Taken together, these results suggest that auditory spatial localization in both AV and A conditions is based on highly similar Bayesian inference mechanisms, which in the former are additionally informed by the visual stimulus. Importantly, our data thus provide novel evidence for auditory spatial localization according to Bayesian inference, while suggesting that the results following audio-visual priors previously reported by Krishnamurthy et al.23 are similarly applicable to true auditory-only settings.

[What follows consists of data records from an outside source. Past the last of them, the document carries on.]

(** A byte the code works on: in T1, or in A's own register. *)
Definition holds (src v : Z) c σ : Prop := (src = T1 ∧ host c σ ∧ xr σ T1 = v) ∨ (src = R_A ∧ host (set_rA v c) σ).
Lemma holds_reg src v c σ : holds src v c σ → is_reg src ∧ src ≠ T0 ∧ src ≠ T2 ∧ src ≠ T3 ∧ src ≠ T4 ∧ src ≠ R_F ∧ xr σ src = v.
Proof.
  intros [(-> & _ & E)|(-> & H)]; (split; [regs|]); split_and!; try regs; by rewrite (host_rA l _ _ H).
Qed.
Lemma holds_F src v c σ f : holds src v c σ → holds src v (set_rF f c) (set_reg R_F f σ).
Proof. intros [(-> & H & E)|(-> & H)]; [left|right]; split_and!; try done; [by apply host_F|by apply (host_F l (set_rA v c))]. Qed.
Lemma holds_set src v v' c σ : holds src v c σ → holds src v' c (set_reg src v' σ).
Proof.
  intros [(-> & H & E)|(-> & H)]; [left|right]; split_and!; try done; [apply host_scratch; [done|regs]|].
  eapply host_ext; [apply (host_A l (set_rA v c)), H|..]; done.
Qed.
Lemma holds_scratch src v c σ q x : holds src v c σ → scratch q → q ≠ T1 → holds src v c (set_reg q x σ).
Proof.
  intros [(-> & H & E)|(-> & H)] Hq Hn; [left|right]; split_and!; try done; try by apply host_scratch.
  xs. by eqs.
Qed.
Lemma holds_xf src v c σ f : holds src v c σ → holds src v c (set_xf f σ).
Proof. intros [(-> & H & E)|(-> & H)]; [left|right]; split_and!; try done; by apply host_xf. Qed.
Lemma holds_rF src v c σ : holds src v c σ → xr σ R_F = rF c.
Proof. intros [(-> & H & E)|(-> & H)]; by rewrite (host_rF l _ _ H). Qed.
Lemma holds_ext src v c c' σ : holds src v c σ → rA c' = rA c → rF c' = rF c → rBC c' = rBC c → rDE c' = rDE c → rHL c' = rHL c →
  rSP c' = rSP c → rIX c' = rIX c → rIY c' = rIY c → memptr c' = memptr c → mem c' = mem c → holds src v c' σ.
Proof. intros [(-> & H & E)|(-> & H)]; [left|right]; split_and!; try done; by eapply host_ext. Qed.
(** Table entries at the byte. *)
Lemma holds_table src v c σ o : holds src v c σ → 0 <= v + o < 1024 →
  get P B8 (mem_op R_AUX src o) σ = table_at z80_f_tables (o + v).
Proof using Hl.
  intros H Ho. destruct (holds_reg _ _ _ _ H) as (Hr & _ & _ & _ & _ & _ & E).
  unfold mem_op, index_of. rewrite (proj2 (Z.ltb_ge src 0)) by regs. rewrite <- E.
  destruct H as [(-> & H & _)|(-> & H)]; eapply (get_table l Hl); try exact H; by rewrite E.
Qed.

(** Loading F from a row of the tables. *)
Lemma does_table_F src v c o t Q σ : holds src v c σ → is_byte v → 0 <= o → o + 256 <= 1024 → table_at z80_f_tables (o + v) = t → is_byte t →
  (∀ σ', holds src v (set_rF t c) σ' → (∀ q, q ≠ R_F → xr σ' q = xr σ q) → Q σ') →
  does (emit_movzx_r32_m8 R_F R_AUX src o) Q σ.
Proof using Hl.
  intros H Hv H0 H1 Et Ht HQ. destruct (holds_reg _ _ _ _ H) as (Hr & Hs).
  eapply does_movzx_r32_m8; [regs| |etransitivity; [eapply holds_table; [exact H|unfold is_byte in *; lia]|exact Et]|exact Ht|].
  - destruct H as [(-> & _)|(-> & _)]; side; unfold is_byte in *; lia.
  - apply HQ; [by apply holds_F|]. intros q Hq. xs. by eqs.
Qed.
(** [F |= T0]. *)
Lemma does_or_F src v c x Q σ : holds src v c σ → is_byte (rF c) → xr σ T0 = x → is_byte x →
  (∀ σ', holds src v (set_rF (rF c |' x) c) σ' → (∀ q, q ≠ R_F → xr σ' q = xr σ q) → Q σ') →
  does (emit_alu_r32_r32 X64_ALU_OR R_F T0) Q σ.
Proof.
  intros H HF E0 Hx HQ. pose proof (holds_rF _ _ _ _ H) as EF.
  eapply does_alu_r32_r32; [side|regs|regs|rewrite EF; in_range|rewrite E0; in_range|left; split; reflexivity|].
  intros f. rewrite EF, E0. apply HQ; [by apply holds_xf, holds_F|]. intros q Hq. xs. by eqs.
Qed.
(** * LuminaDB: the DDL round-trip engine of [luminadb/query_builder/table_creation.py]

    A shallow embedding of the generator ([extract_table_creations]) and of the
    parser ([basic_extract], [extract_table]), with the part of Python they
    rest on: text, [shlex] in its default (non-POSIX) mode, dictionaries that
    keep insertion order, and exceptions as an error result. *)

From Stdlib Require Import String Ascii List ZArith Lia Bool.
From stdpp Require Import base option strings gmap list pretty.
Import ListNotations.

Local Open Scope string_scope.

(** ** Exceptions *)

Module Py.

(** The exceptions the embedded code can raise. *)
Inductive exn : Type :=
  | IndexError
  | KeyError (key : string)
  | ValueError (msg : string)
  | TypeError.

Inductive result (A : Type) : Type :=
  | Ok (a : A)
  | Raise (e : exn).
Arguments Ok {A} a.
Arguments Raise {A} e.

Definition bind {A B} (r : result A) (k : A -> result B) : result B :=
  match r with
  | Ok a => k a
  | Raise e => Raise e
  end.

Definition is_ok {A} (r : result A) : bool :=
  match r with Ok _ => true | Raise _ => false end.

End Py.
Export Py.

Notation "'let*' x ':=' r 'in' k" := (Py.bind r (fun x => k))
  (at level 10, x pattern, r at level 100, k at level 200).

A limitation of our experimental approach is the arguably artificial nature of the perceptual report, which required the mapping of sounds in azimuth space onto a 2D visual representation. Consequently, sensorimotor feedback, which is considered an important component in Bayesian inference, is missing from our task. This was a consequence of our aim to both simultaneously record clean EEG data and to compare our results to the findings of Krishnamurthy et al.23, who used a highly similar task. In order to compensate for this limitation and facilitate the auditory-to-visual mapping, we presented the AV and A trials in alternating fashion, such that AV sequences provided task-relevant feedback about the locations of the sounds in both auditory and visual space. Nevertheless, future studies should aim for more realistic experimental settings and response behavior (e.g. head rotation or allow gaze changes52,53) which can additionally serve as sensorimotor feedback into the process of perceptual inference.

Conclusions

Perception commonly relies on both sensory input and prior information. In the present study, we provide novel evidence that behavioral and neural responses during unimodal auditory localization indeed conform with Bayesian inference principles. We demonstrate the impact of dynamic changes in the environment on the weighting of prior knowledge and current sensory evidence, and show that the resulting behavioral performance, model metrics and neural patterns associated with PU and SU are in line with findings from other domains. Moreover, these patterns are intensified yet structurally similar following additional visual priors.

Taken together, despite the auditory system’s inferiority regarding spatial localization, our data suggest that it employs similar mechanisms as previously observed in visual processing or more domain appropriate-tasks such as auditory pitch and temporal discrimination, supporting Bayesian inference as a general principle in human perceptual decision making.